As I argued in another post (“How I would like to teach Econ 101”) the difference between microeconomy and macroeconomy is basically the introduction of money and price rigidities (and aggregation). However, when we target the NGDP level we basically fix MV in the equation of exchange and that means that we de facto “abolish” the macroeconomy. That also means that we effectively do away with recessions and inflationary and deflationary problems. In such a world the economic agents will not have to be concerned about nominal factors. In such a world the only thing that is important is real factors. In a nominally stable world the important economic decisions are what education to get, where to locate, how many hours to works etc. In a nominally unstable world all the time will be used to figure out how to hedge against this instability. Said in another way in a world where monetary institutions are constructed to ensure nominal stability either through a nominal GDP level target or Free Banking money becomes neutral.

A world of nominal stability obviously is what we desperately want. We don’t have that anymore. The great nominal stability – and therefore as real stability – of the Great Moderation is gone. So one would believe that it should be easy to convince everybody that nominal instability is at the core of our problems in Europe and the US.

However, very few economists and even fewer policy makers seem to get it. In fact it has often struck me as odd how many central bankers seem to have very little understanding of monetary theory and it sometimes even feels like they are not really interested in monetary matters. Why is that? And why do central bankers – in especially Europe – keep spending more time talking about fiscal reforms and labour market reform than about talking about ensuring nominal stability?

I believe that one of the reasons for this is that the Great Moderation basically made it economically rational for most of us not to care about monetary matters. We lived in a micro world where there where relatively few monetary distortions and money therefore had a very little impact on economic decisions.

Furthermore, because monetary policy was extremely credible and economic agents de facto expected the central banks to deliver a stable growth level path of nominal GDP monetary policy effectively became “endogenous” in the sense that it was really expectations (and our friend Chuck Norris) that ensured NGDP stability . Hence, during the Great Moderation any “overshoot” in money supply growth was counteracted by a similar drop in money-velocity (See also my earlier post on  “The inverse relationship between central banks’ credibility and the credibility of monetarism”).

Therefore, when nominal stability had been attained in the US and Europe in the mid-1980s monetary policy became very easy. The Federal Reserve and the ECB really did not have to do much. Market expectations in reality ensured that nominal stability was maintained. During that period central bankers perfected the skill of looking and and sounding like credible central bankers. But in reality many central bankers around the really forgot about monetary theory. Who needs monetary theory in a micro world?

We are therefore now in that paradoxical situation that the great nominal stability of the Great Moderation makes it so much harder to regain nominal stability because most policy makers became ignorant of the importance of money in ensuring nominal stability.

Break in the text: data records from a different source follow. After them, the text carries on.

(** C11: failover moves the traffic to a member that answers.  Take any history of the job, in
    which groups are edited, the core restarts and members are selected by hand, with groups
    that were validated when they were stored, in a table without an empty tag.  Whenever an
    enabled group is due and one of its members answers, the run chooses a member that
    answered in it; it asks the core for a switch exactly when that is not the member in use;
    the traffic is on the chosen member when the core accepts and stays where it was when the
    core refuses, and the published status says so.  A member that answers is left only for
    one of higher priority that answered its last [hysteresis] probes in a row; after a
    member that fails, or one outside the group, the first one that answers is chosen; and no
    member of higher priority that answered that long is passed over. *)
Theorem failover_serves_answering_member `{FailoverCodec} inputs i :
  Forall (fun i => stored (inGroup i)) (inputs ++ [i]) ->
  let g := inGroup i in
  let members := fgMembers g in
  let v := play inputs in
  let log := vLog (play_round v i) in
  let answers m := m ∈ members /\ probed (inResults i) m = true in
  fgEnabled g = true -> due g (state_in (fgTag g) v) (inStartedAt i) = true -> (exists m, answers m) ->
  exists states o, run_of v i = (states, Some o) /\
    let chosen := dcTarget (ocDecision o) in
    answers chosen /\
    (dcShouldSwitch (ocDecision o) = true <-> chosen <> inCurrent i) /\
    seActive (ocStatus o) = (if inAccepts i then chosen else inCurrent i) /\
    (answers (inCurrent i) -> chosen <> inCurrent i -> precedes members chosen (inCurrent i) /\ fgHysteresis g <= streak (fgTag g) chosen log) /\
    (~ answers (inCurrent i) -> forall m, precedes members m chosen -> ~ answers m) /\
    (answers (inCurrent i) -> forall m, precedes members m chosen -> streak (fgTag g) m log < fgHysteresis g).
Proof.
  intros Hst g members v log answers Hen Hdue (m0 & Hm0 & Hu0). apply Forall_app in Hst as [Hpast [Hnow _]%Forall_cons]. destruct (stored_spec _ Hnow) as (Hn & Hne & Hh).
  assert (Hc : counted (play_round v i)).
  { apply counted_round; [done|]. apply counted_play. eapply Forall_impl; [done|]. intros j Hj. exact (proj1 (stored_spec _ Hj)). }
  destruct (run_spec v i Hen ltac:(intros E; unfold members, g in Hm0; rewrite E in Hm0; by apply elem_of_nil in Hm0) Hdue) as (states & o & E & (gs & Hgs & Hhealth) & Hd & Ha).
  exists states, o. split; [done|]. unfold counted in Hc. subst log. revert Hc. unfold play_round. rewrite E. cbn [vLog].
  set (log := (inGroup i, inResults i) :: vLog v). set (health := observe_all _ _ _) in *. intros Hc.
  assert (Hup : forall n m, up_for health n m <-> n <= streak (fgTag g) m log).
  { intros n m. unfold up_for. rewrite <- Hhealth, <- Hc. unfold state_in. cbn [vStates]. rewrite Hgs, lookup_insert_eq. done. }
  assert (Hans : forall m, m ∈ members -> up_for health 1 m <-> answers m).
  { intros m Hm. rewrite Hup. subst log. cbn [streak]. rewrite String.eqb_refl, (proj2 (one_of_spec m (fgMembers (inGroup i)))) by done. cbn [andb]. unfold answers.
    pose proof (streak_nonneg (fgTag g) m (vLog v)). destruct (probed (inResults i) m); split; try tauto; lia. }
  destruct (select_serves members health (inCurrent i) (fgHysteresis g) (fallback_of g (inDirect i)) (fgAllDownPolicy g) Hn Hne Hh) as (_ & [S1 S2 S3 S4 S5] & Hs); [exists m0; by rewrite Hans|].
  fold members g in Hd, Ha. rewrite Hd. set (d := SelectMember _ _ _ _ _ _) in *. clearbody d health. rewrite Hs in Ha. cbv zeta. split_and!.
  - by apply Hans.
  - rewrite Hs, negb_true_iff. apply String.eqb_neq.
  - rewrite Ha. by destruct (String.eqb_spec (dcTarget d) (inCurrent i)) as [->|_], (inAccepts i).
  - intros H1 H3. destruct (S3 (proj1 H1)) as [H4 H5]; [apply Hans; [apply H1|done]|done|]. split; [done|]. by apply Hup.
  - intros H1 m Hm Hx. apply (S4 ltac:(intros [H2 H3]; apply H1; by apply Hans)) with m; [done|]. by apply Hans; [apply Hx|].
  - intros H1 m Hm. apply Z.nle_gt. intros Hle. apply (S5 (proj1 H1)) with m; [apply Hans; [apply H1|done]|done|]. by apply Hup.
Qed.

(** ** The selector and the job *)
Lemma best_member health n members found : best health n members found = found \/ best health n members found ∈ members.
Proof.
  revert found. induction members as [|m members IH]; intros found; simpl; [by left|]. destruct (IH (if String.eqb found "" && (n <=? mhConsecutiveUp (health_of health m)) then m else found)) as [->|Hin].
  - destruct (_ && _); [right; apply elem_of_cons; by left|by left].
  - right. apply elem_of_cons. by right.
Qed.

(** Where a choice can lead. *)
Lemma select_target members health current needed fallback policy : dcShouldSwitch (SelectMember members health current needed fallback policy) = true ->
  dcTarget (SelectMember members health current needed fallback policy) ∈ members \/
  (dcTarget (SelectMember members health current needed fallback policy) = FailoverRejectOutboundTag /\ policy = AllDownPolicyBlock) \/
  (dcTarget (SelectMember members health current needed fallback policy) = fallback /\ fallback <> "").
Proof.
  unfold SelectMember. destruct members as [|first rest]; [done|]. set (members := first :: rest). assert (Hf : first ∈ members) by (apply elem_of_cons; by left). cbv zeta.
  destruct (String.eqb_spec (best health 1 members "") "") as [_|Hup].
  - destruct (String.eqb policy AllDownPolicyHoldCurrent).
    { destruct (indexOf current members); simpl; [by rewrite String.eqb_refl|by left]. }
    destruct (String.eqb_spec policy AllDownPolicyBlock) as [->|_]; [by right; left|]. destruct (negb (one_of _ _)); [done|].
    destruct (String.eqb_spec fallback "") as [_|Hfb]; simpl; [by left|by right; right].
  - assert (Hin : best health 1 members "" ∈ members) by (by destruct (best_member health 1 members "")). destruct (String.eqb current ""); [by left|].
    destruct (indexOf current members); [|by left]. destruct (negb (_ <=? _)); [by left|]. destruct (_ && _) eqn:E; simpl; [|by rewrite String.eqb_refl].
    intros _. left. destruct (best_member health (if needed <? 1 then DefaultHysteresis else needed) members "") as [Hb|Hb]; [|done].
    rewrite Hb in E. done.
Qed.

(** The members of the selector of an assembled group. *)
Definition selector_members (configs : list RuntimeOutbound) : list string :=
  match last configs with Some (Selector _ outbounds _ _) => outbounds | _ => [] end.

Section Core.
Context `{FailoverCodec}.

Lemma policy_of options opts : parseFailoverOptions options = Ok opts -> one_of (fpAllDownPolicy (foFailover opts)) [""; AllDownPolicyHoldCurrent; AllDownPolicyBlock; AllDownPolicyDirect] = true.
Proof. unfold parseFailoverOptions. destruct (String.eqb _ _); [done|]. destruct (unmarshalOptions options) as [o|]; [|done]. destruct (one_of _ _) eqn:E; [|done]. by intros [= <-]. Qed.

(** What the assembled selector lists. *)
Lemma assembled_members outbound directTag opts configs : parseFailoverOptions (obOptions outbound) = Ok opts -> AssembleFailoverOutboundsForCore outbound directTag = Ok configs ->
  (forall m, m ∈ foOutbounds opts -> m ∈ selector_members configs) /\
  (TrimSpace (finalTag opts directTag) <> "" -> TrimSpace (finalTag opts directTag) ∈ selector_members configs).
Proof.
  intros Hp. unfold AssembleFailoverOutboundsForCore. rewrite Hp. simpl. destruct (foOutbounds opts) as [|first rest] eqn:Eo; [done|]. rewrite <- Eo. set (fin := TrimSpace _).
  set (members := if _ && _ then foOutbounds opts ++ [fin] else foOutbounds opts).
  assert (Hm : (forall m, m ∈ foOutbounds opts -> m ∈ members) /\ (fin <> "" -> fin ∈ members)).
  { subst members. destruct (String.eqb_spec fin "") as [E|Hne]; cbn [negb andb]; [by split; [|intros ?]|].
    destruct (one_of fin (foOutbounds opts)) eqn:E1; cbn [negb]; [apply one_of_spec in E1; done|]. split; [intros m Hm; apply elem_of_app; by left|intros _; apply elem_of_app; right; by apply list_elem_of_singleton]. }
  destruct (String.eqb (finalChoice opts) FailoverFinalReject); intros [= <-]; exact Hm.
Qed.

(** Without a policy the final tag is never empty. *)
Lemma no_policy_final opts directTag : fpAllDownPolicy (foFailover opts) = "" -> TrimSpace directTag = directTag -> directTag <> "" -> TrimSpace (finalTag opts directTag) <> "".
Proof.
  intros Epol Hd Hne. unfold finalTag, finalChoice. rewrite Epol.
  change (String.eqb "" AllDownPolicyHoldCurrent) with false. change (String.eqb "" AllDownPolicyBlock) with false. change (String.eqb "" AllDownPolicyDirect) with false. cbv zeta iota.
  pose proof (TrimSpace_idem (foFinal opts)) as Hi. revert Hi. generalize (TrimSpace (foFinal opts)) as fin. intros fin Hi.
  destruct (one_of fin [""; FailoverFinalDirect]) eqn:E1; [change (TrimSpace directTag <> ""); by rewrite Hd|].
  destruct (String.eqb_spec fin FailoverFinalReject) as [_|E2]; [vm_compute; discriminate|].
  destruct (String.eqb_spec fin "") as [->|H1]; [discriminate E1|]. destruct (String.eqb_spec fin FailoverFinalDirect) as [->|H2]; [discriminate E1|].
  by rewrite (proj2 (String.eqb_neq _ _) E2), Hi.
Qed.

Today it seems unbelievable that policy makers failed to see the monetary causes for the Great Depressions and policy makers in 1970s would refuse to acknowledge the monetary causes of the Great Inflation. But unfortunately policy makers still don’t get it – the cause of economic crisis is nearly always monetary and we can only get out of this mess if we understand monetary theory. The only real cost of the Great Moderation was the monetary theory became something taught by economic historians. It is about time policy makers study monetary theory – it is no longer enough to try to look credible when everybody know you have failed.

PS there is also an investment perspective on this discussion – as investors in a nominal stable world tend to become much more leveraged than in a world of monetary instability. That is fine as long as nominal stability persists, but when it breaks down then deleveraging becomes the name of the game.